La deuxième brique, c'est l'environnement d'analyse qui doit s'exécuter au plus près des données. Fondée en 2013, la société française Cityzen Data a créé une plateforme qui combine stockage et traitement des données de time series et un langage dédié appelé Einstein.

Cityzen Data a ajouté une dimension en plus : la géolocalisation. Dans ces séries spatiotemporelles, la position du capteur (latitude, longitude, élévation) est enregistrée. "Ce qui évite de devoir conserver le contexte de mesures", précise Mathias Herberts, CTO et cofondateur de la start-up.

Des fabricants d'objets connectés qui sous-estiment l'enjeu des time series

Cet ex-Google (comme beaucoup de spécialistes des times series), pionnier du Big Data en France, estime que les fabricants d'objets connectés sous-estiment l'enjeu. "Quand il y a peu de capteurs ça va mais si la réussite est au-rendez-vous, le nombre de données explose et les mauvais paris technologiques se font sentir. Ils devraient se focaliser sur les deux extrémités de la chaîne de valeur : le design et l'expérience utilisateur", conseille l'expert. Côté entreprises utilisatrices, Cityzen Data compte des clients dans la ville intelligente, les transports, l'aéronautique, avec notamment Airbus et Alstom, mais aussi dans le trading haute fréquence (Mckay Brothers).
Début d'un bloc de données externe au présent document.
(** * A shallow embedding of the research-agent pipeline (muthash/agents)

    The development follows the Python modules under [2_openai/muthama]:
    [local/planner_agent.py], [local/search_agent.py],
    [local/writer_agent.py], [local/email_agent.py],
    [local/manager_agent.py], [local/agents.py] and, for the LLM-backed
    variant, [llm_local/agents.py] and [llm_local/planner_agent.py].

    Conventions.
    - A Python [str] is a list of characters; a character is a code point
      below 256 (Rocq's [ascii]), and the classification tables below
      (whitespace, lower-casing, regex word characters) are Python's tables
      for exactly these code points.
    - Python's unbounded [int] is [Z]; [len] results are [nat].
    - A [float] priority is the rational number it denotes.
    - A call that can raise returns a [result]. *)

From Stdlib Require Import Ascii String List ZArith QArith Qround Lia Lqa Permutation.
From stdpp Require Import base tactics option list strings gmap pretty sorting.
Lemma bitwise_operators_bits_witness :
  exists r,
    doBinaryOp sampleMul sampleDiv stdEnv (Int8 (-4)) (Int8 6) token.AND_NOT []
    = Ok ({| Value := ofReflect (fresh int8Type []); Typ := types.Typ types.Int8 |},
          [] ++ [reflect.DInt r]) /\
    representable reflect.Int8 r.
Proof.
  assert (Ol : operand [] (Int8 (-4)) (reflect.ValueOf int8Type (reflect.DInt (-4)))
                 reflect.Int8 (reflect.DInt (-4))) by (repeat split).
  assert (Or : operand [] (Int8 6) (reflect.ValueOf int8Type (reflect.DInt 6))
                 reflect.Int8 (reflect.DInt 6)) by (repeat split).
  destruct (bitwise_operators_bits sampleMul sampleDiv stdEnv _ _ _ _ int8Type
              reflect.Int8 token.AND_NOT _ (-4) 6 [] eq_refl eq_refl Ol Or eq_refl eq_refl)
    as (r & H1 & H2 & _).
  exists r. auto.
Defined.

Lemma quotient_and_remainder_witness :
  exists q,
    operatorQuotient sampleDiv stdEnv (Int8 (-128)) (Int8 (-1)) []
    = Ok ({| Value := ofReflect (fresh int8Type []); Typ := types.Typ types.Int8 |},
          [] ++ [reflect.DInt q]) /\
    operatorRemainder stdEnv (Int8 (-128)) (Int8 (-1)) []
    = Ok ({| Value := ofReflect (fresh int8Type []); Typ := types.Typ types.Int8 |},
          [] ++ [reflect.DInt (Z.rem (-128) (-1))]).
Proof.
  assert (Ol : operand [] (Int8 (-128)) (reflect.ValueOf int8Type (reflect.DInt (-128)))
                 reflect.Int8 (reflect.DInt (-128))) by (repeat split).
  assert (Or : operand [] (Int8 (-1)) (reflect.ValueOf int8Type (reflect.DInt (-1)))
                 reflect.Int8 (reflect.DInt (-1))) by (repeat split).
  assert (Ra : representable reflect.Int8 (-128)) by (cbv; split; [discriminate|reflexivity]).
  assert (Rb : representable reflect.Int8 (-1)) by (cbv; split; [discriminate|reflexivity]).
  assert (N : -1 <> 0) by discriminate.
  destruct (quotient_and_remainder sampleDiv stdEnv _ _ _ _ int8Type reflect.Int8
              (-128) (-1) [] eq_refl Ol Or Ra Rb N eq_refl eq_refl)
    as (q & H1 & H2 & _).
  exists q. auto.
Defined.

Lemma shift_left_value_witness :
  operatorShiftLeft stdEnv (Int8 3) (Uint 6) []
  = Ok ({| Value := ofReflect (fresh int8Type []); Typ := types.Typ types.Int8 |},
        [] ++ [reflect.DInt (reinterpret reflect.Int8 ((3 * 2 ^ 6) mod 2 ^ 8))]).
Proof.
  assert (Ol : operand [] (Int8 3) (reflect.ValueOf int8Type (reflect.DInt 3))
                 reflect.Int8 (reflect.DInt 3)) by (repeat split).
  assert (NK : reflect.Int8 <> reflect.Uint64) by discriminate.
  assert (N : 0 <= 6) by discriminate.
  exact (proj1 (shift_left_value stdEnv _ (Uint 6) _ int8Type reflect.Int8 3 6 []
                  eq_refl NK Ol eq_refl N eq_refl eq_refl)).
Defined.

Lemma shift_by_negative_constant_witness :
  operatorShiftRight stdEnv (Int8 (-3)) (untypedConstant (-1)) []
  = Ok ({| Value := ofReflect (fresh int8Type []); Typ := types.Typ types.Int8 |},
        [] ++ [reflect.DInt (if -3 <? 0 then -1 else 0)]).
Proof.
  assert (Ol : operand [] (Int8 (-3)) (reflect.ValueOf int8Type (reflect.DInt (-3)))
                 reflect.Int8 (reflect.DInt (-3))) by (repeat split).
  assert (R : representable reflect.Int8 (-3)) by (cbv; split; [discriminate|reflexivity]).
  assert (Z1 : - 2 ^ 63 <= -1 < 0) by (split; [discriminate|reflexivity]).
  exact (proj2 (proj2 (shift_by_negative_constant stdEnv _ _ int8Type reflect.Int8
                         (-3) (-1) [] eq_refl Ol R Z1 eq_refl eq_refl))).
Defined.

Lemma float_division_by_zero_witness :
  exists r,
    operatorQuotient sampleDiv stdEnv (Float64 (S754_finite false 1 0))
      (Float64 (S754_zero true)) []
    = Ok ({| Value := ofReflect (fresh reflect.float64Type []);
             Typ := types.Typ types.Float64 |},
          [] ++ [reflect.DFloat r]).
Proof.
  assert (Ol : operand [] (Float64 (S754_finite false 1 0))
                 (reflect.ValueOf reflect.float64Type (reflect.DFloat (S754_finite false 1 0)))
                 reflect.Float64 (reflect.DFloat (S754_finite false 1 0))) by (repeat split).
  assert (Or : operand [] (Float64 (S754_zero true))
                 (reflect.ValueOf reflect.float64Type (reflect.DFloat (S754_zero true)))
                 reflect.Float64 (reflect.DFloat (S754_zero true))) by (repeat split).
  destruct (float_division_by_zero sampleDiv stdEnv _ _ _ _ reflect.float64Type
              reflect.Float64 _ _ [] eq_refl Ol Or eq_refl eq_refl) as (r & H & _).
  exists r. exact H.
Defined.

Lemma registry_miss_is_fatal_witness :
  doBinaryOp sampleMul sampleDiv stdEnv (unregistered 1) (Int 0) token.QUO []
  = Err (Fatal (functionName token.QUO ++ ": Couldn't get reflect.Type from types.Type")).
Proof.
  apply (registry_miss_is_fatal sampleMul sampleDiv stdEnv (unregistered 1) (Int 0)
           (reflect.ValueOf reflect.intType (reflect.DInt 1))
           (reflect.ValueOf reflect.intType (reflect.DInt 0)) token.QUO []);
    try reflexivity.
  intros [H|H]; discriminate H.
Defined.
Lemma squeeze_preserves_correlation_witness :
  calculate_pattern_correlation (D:=binary64)
    (values (squeeze (mk_DataArray ["time"; "lat"]%string
               (mk_ndarray [1; 3] [1%float; 2%float; 4%float]) [])))
    (values (squeeze (mk_DataArray ["time"; "lat"]%string
               (mk_ndarray [1; 3] [1%float; 3%float; 2%float]) [])))
    None true =
  calculate_pattern_correlation (D:=binary64)
    (mk_ndarray [1; 3] [1%float; 2%float; 4%float])
    (mk_ndarray [1; 3] [1%float; 3%float; 2%float]) None true.
Proof.
  apply (squeeze_preserves_correlation (D:=binary64)
           (mk_DataArray ["time"; "lat"]%string
              (mk_ndarray [1; 3] [1%float; 2%float; 4%float]) [])
           (mk_DataArray ["time"; "lat"]%string
              (mk_ndarray [1; 3] [1%float; 3%float; 2%float]) []) true).
  reflexivity.
Defined.

(** X13: a field whose latitude axis has length 1 loses that axis when
    it is squeezed, as [load_sst_data] does, and the area-weighted
    wrapper then raises the missing-dimension error. *)
Theorem squeezed_latitude_missing {D : Dtype}
    (np_cos np_deg2rad : num -> num) (d1 data2 : DataArray num)
    (lat_dim lon_dim : string) :
  wf_DataArray d1 -> In lat_dim (dims d1) ->
  nth (index_of lat_dim (dims d1)) (shape (values d1)) 0 = 1 ->
  calculate_spatial_correlation np_cos np_deg2rad (squeeze d1) data2
    lat_dim lon_dim true = Raise LatDimNotFound.
Proof.
  intros [_ [Hl [Hnd _]]] Hin H1.
  unfold calculate_spatial_correlation.
  destruct (existsb (String.eqb lat_dim) (dims (squeeze d1))) eqn:E;
    [|reflexivity].
  apply existsb_eqb_In in E. exfalso.
  exact (squeeze_axis_dropped _ _ lat_dim Hl Hnd Hin H1 E).
Qed.
(** [normalize] never raises: it returns the encoded bytes when the three
    Pillow calls succeed and [None] as soon as one of them raises. *)
Theorem normalize_never_raises :
  forall (env : Externals) (img_url : string) (buf : bytes) (w : World),
    exists o w',
      normalize env img_url buf w = (Ok o, w')
      /\ (o = None <-> exists e, decoded env buf = Raise e)
      /\ (forall out, o = Some out <-> decoded env buf = Ok out).
Proof.
  intros env img_url buf w. rewrite normalize_run.
  destruct (decoded env buf) as [out|e]; do 2 eexists;
    (split; [reflexivity|]); split.
  - split; [discriminate|]. intros (e & H). discriminate H.
  - intros o. split; intros H; now injection H as <-.
  - split; [now exists e|reflexivity].
  - intros o. split; discriminate.
Qed.

(** [download_and_convert] sends exactly one request.  It raises exactly
    when the fetch fails, by an error of the client or by a status from
    400 to 599; once the fetch has succeeded it returns, the converted
    bytes or [None]. *)
Theorem download_and_convert_outcome :
  forall (env : Externals) (src : string) (w : World),
    sent (snd (download_and_convert env src w))
    = sent w ++ [image_request src]
    /\ (fetch_ok (respond env (sent w) (image_request src)) = None ->
        exists e, fst (download_and_convert env src w) = Raise e)
    /\ (forall resp,
          fetch_ok (respond env (sent w) (image_request src)) = Some resp ->
          fst (download_and_convert env src w)
          = Ok (result_to_option (decoded env (content resp)))).
Proof.
  intros env src w. split; [apply download_and_convert_sent|].
  rewrite download_and_convert_run. cbv zeta. unfold fetch_ok.
  destruct (respond env (sent w) (image_request src)) as [r|e].
  - destruct (raise_for_status r) as [[]|e].
    + split; [discriminate|]. intros resp H. injection H as <-.
      apply normalize_result.
    + split; [now eexists|discriminate].
  - split; [now eexists|discriminate].
Qed.

Lemma download_and_convert_outcome_witness :
  fetch_ok (respond Samples.sample_env []
              (image_request "https://example.com/nothing.png")) = None
  /\ fetch_ok (respond Samples.sample_env []
                 (image_request "https://example.com/page.html"))
     = Some Samples.html_response
  /\ (exists e, fst (download_and_convert Samples.sample_env
                       "https://example.com/nothing.png" world0) = Raise e)
  /\ fst (download_and_convert Samples.sample_env
            "https://example.com/page.html" world0) = Ok None.
Proof.
  split; [reflexivity|]. split; [reflexivity|].
  destruct (download_and_convert_outcome Samples.sample_env
              "https://example.com/nothing.png" world0) as (_ & Hfail & _).
  destruct (download_and_convert_outcome Samples.sample_env
              "https://example.com/page.html" world0) as (_ & _ & Hok).
  split; [exact (Hfail eq_refl)|].
  exact (Hok Samples.html_response eq_refl).
Defined.

(** On the direct-link route exactly one request is sent, the image
    request for the stripped URL, whatever comes of it: the page is never
    scraped. *)
Theorem direct_route_sends_one_request :
  forall (env : Externals) (url : string) (w : World),
    route url = DirectRoute ->
    sent (snd (extract_images_from_url env url w))
    = sent w ++ [image_request (PyStr.strip url)].
Proof.
  intros env url w Hroute.
  rewrite extract_images_from_url_by_route, Hroute.
  unfold bind at 1, print. unfold bind at 1.
  match goal with
  | |- context [download_and_convert env ?u ?w1] =>
      pose proof (download_and_convert_sent env u w1) as Hs;
      destruct (download_and_convert env u w1) as [[o|e] w2]
  end; cbn [snd sent] in Hs.
  - destruct (truthy o); exact Hs.
  - exact Hs.
Qed.

Lemma direct_route_sends_one_request_witness :
  route " https://example.com/nothing.png" = DirectRoute
  /\ sent (snd (extract_images_from_url Samples.sample_env
                  " https://example.com/nothing.png" world0))
     = [image_request "https://example.com/nothing.png"].
Proof.
  split; [reflexivity|].
  exact (direct_route_sends_one_request Samples.sample_env
           " https://example.com/nothing.png" world0 eq_refl).
Defined.

(** On the web-page route, when the page cannot be fetched, by an error of
    the client or by a status from 400 to 599, the call returns the empty
    list normally and has sent the page request only. *)
Theorem webpage_unreachable_gives_empty :
  forall (env : Externals) (url : string) (w : World),
    route url = WebpageRoute ->
    fetch_ok (respond env (sent w) (page_request (PyStr.strip url))) = None ->
    exists w',
      extract_images_from_url env url w = (Ok [], w')
      /\ sent w' = sent w ++ [page_request (PyStr.strip url)].
Proof.
  intros env url w Hroute Hfetch.
  rewrite extract_images_from_url_by_route, Hroute.
  now apply scrape_webpage_unreachable.
Qed.

Lemma webpage_unreachable_gives_empty_witness :
  route "https://example.com/gone.html" = WebpageRoute
  /\ fetch_ok (respond Samples.sample_env []
                 (page_request "https://example.com/gone.html")) = None
  /\ exists w',
       extract_images_from_url Samples.sample_env
         "https://example.com/gone.html" world0 = (Ok [], w')
       /\ sent w' = [page_request "https://example.com/gone.html"].
Proof.
  split; [reflexivity|]. split; [reflexivity|].
  exact (webpage_unreachable_gives_empty Samples.sample_env
           "https://example.com/gone.html" world0 eq_refl eq_refl).
Defined.

Lemma scrape_webpage_first_request (env : Externals) (u : string) (w : World) :
  exists rest,
    sent (snd (scrape_webpage env u w)) = sent w ++ page_request u :: rest.
Proof.
  destruct (fetch_ok (respond env (sent w) (page_request u))) as [resp|] eqn:H.
  - destruct (scrape_webpage_run env u w resp H) as (w' & -> & Hs).
    eexists. cbn [snd]. rewrite Hs, <- app_assoc. reflexivity.
  - destruct (scrape_webpage_unreachable env u w H) as (w' & -> & Hs).
    exists []. exact Hs.
Qed.

(** On the image-like route, when the single-image attempt is fetched and
    converted, the call returns that one image and has sent one request:
    the page is not scraped. *)
Theorem image_like_success_returns_single :
  forall (env : Externals) (url : string) (w : World) (resp : Response)
         (b : byte) (r : bytes),
    route url = ImageLikeRoute ->
    fetch_ok (respond env (sent w) (image_request (PyStr.strip url)))
    = Some resp ->
    decoded env (content resp) = Ok (b :: r) ->
    exists w',
      extract_images_from_url env url w = (Ok [b :: r], w')
      /\ sent w' = sent w ++ [image_request (PyStr.strip url)].
Proof.
  intros env url w resp b r Hroute Hfetch Hdec.
  rewrite extract_images_from_url_by_route, Hroute.
  unfold bind at 1, print. unfold bind at 1.
  rewrite download_and_convert_run. cbv zeta. cbn [sent].
  unfold fetch_ok in Hfetch.
  destruct (respond env (sent w) _) as [r0|e]; [|discriminate].
  destruct (raise_for_status r0) as [[]|e]; [|discriminate].
  injection Hfetch as ->. rewrite normalize_run, Hdec. cbn.
  eexists. split; reflexivity.
Qed.

Lemma image_like_success_returns_single_witness :
  route "https://example.com/photo/cat" = ImageLikeRoute
  /\ fetch_ok (respond MoreSamples.photo_env []
                 (image_request "https://example.com/photo/cat"))
     = Some (Samples.image_response [x01; x04; x04])
  /\ decoded MoreSamples.photo_env [x01; x04; x04] = Ok [x03; x04; x04]
  /\ exists w',
       extract_images_from_url MoreSamples.photo_env
         "https://example.com/photo/cat" world0 = (Ok [[x03; x04; x04]], w')
       /\ sent w' = [image_request "https://example.com/photo/cat"].
Proof.
  split; [reflexivity|]. split; [reflexivity|]. split; [reflexivity|].
  exact (image_like_success_returns_single MoreSamples.photo_env
           "https://example.com/photo/cat" world0
           (Samples.image_response [x01; x04; x04]) x03 [x04; x04]
           eq_refl eq_refl eq_refl).
Defined.
Lemma lastIndexOfDot_none (s : string) :
  forallb notDot (list_ascii_of_string s) = true -> lastIndexOfDot s = None.
Proof.
  induction s as [|c s IH]; simpl; [reflexivity|].
  intros H. apply andb_true_iff in H as [Hc Hs]. rewrite (IH Hs).
  unfold notDot in Hc. now destruct (Ascii.eqb c ".").
Qed.

Lemma lastIndexOfDot_app (stem ext : string) :
  forallb notDot (list_ascii_of_string ext) = true ->
  lastIndexOfDot (stem ++ "." ++ ext) = Some (String.length stem).
Proof.
  intros H. induction stem as [|c stem IH].
  - simpl. now rewrite (lastIndexOfDot_none _ H).
  - cbn [String.append lastIndexOfDot String.length] in *. now rewrite IH.
Qed.

Lemma substring_prefix (s t : string) :
  substring 0 (String.length s) (s ++ t) = s.
Proof.
  induction s as [|c s IH]; simpl.
  - now destruct t.
  - now rewrite IH.
Qed.

(** X15. The base name of an archive entry: a file name is cut at its last
    dot, so a stem that itself holds dots is kept whole; a name without a
    dot, and a name whose only dot comes first (the stem would be empty), is
    taken as it is.  ([handleDownloadAll], line 188.) *)
Theorem baseName_cases (stem ext : string) :
  forallb notDot (list_ascii_of_string ext) = true ->
  baseName ext = ext /\
  baseName ("." ++ ext) = ("." ++ ext)%string /\
  (stem <> ""%string -> baseName (stem ++ "." ++ ext) = stem).
Proof.
  intros H. unfold baseName. split; [|split].
  - now rewrite (lastIndexOfDot_none _ H).
  - pose proof (lastIndexOfDot_app "" ext H) as E.
    change ("" ++ "." ++ ext)%string with ("." ++ ext)%string in E.
    rewrite E. reflexivity.
  - intros Hstem. rewrite (lastIndexOfDot_app stem ext H), substring_prefix.
    unfold or_else, truthy. destruct (String.eqb stem "") eqn:E; [|reflexivity].
    now apply String.eqb_eq in E.
Qed.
Google, AWS, Azure et OVH sur le créneau

Les acteurs du cloud se sont aussi positionnés sur le créneau. Avec Cloud Bigtable, Google propose un plateforme NoSQL, adaptée aux time series. Elle repose sur les technologies que le groupe utilise depuis près de dix ans pour ses propres services - dont Maps ou Gmail. Au sein d'Azure IoT Suite, Microsoft propose Stream Analytics, un service de traitement des flux de données en temps réel dans le cloud.

De son côté, Amazon Web Services ouvrira, en 2016, Kinesis Analytics, une plateforme orientée time series mais requêtable en SQL. En 2016 toujours, OVH commercialisera un PaaS dédié à l'internet des objets, baptisé tout simplement "PasS TimeSeries", vers lequel les entreprises pousseront leurs données machines. "Cette infrastructure repose sur des technologies scalables, capables d'encaisser plus de 100 millions de requêtes par seconde par cluster", affirme l'opérateur français. OVH et Sigfox ont profité du dernier CES pour officialiser un partenariat. PasS TimeSeries sera étroitement intégré à l'offre de connectivité de Sigfox.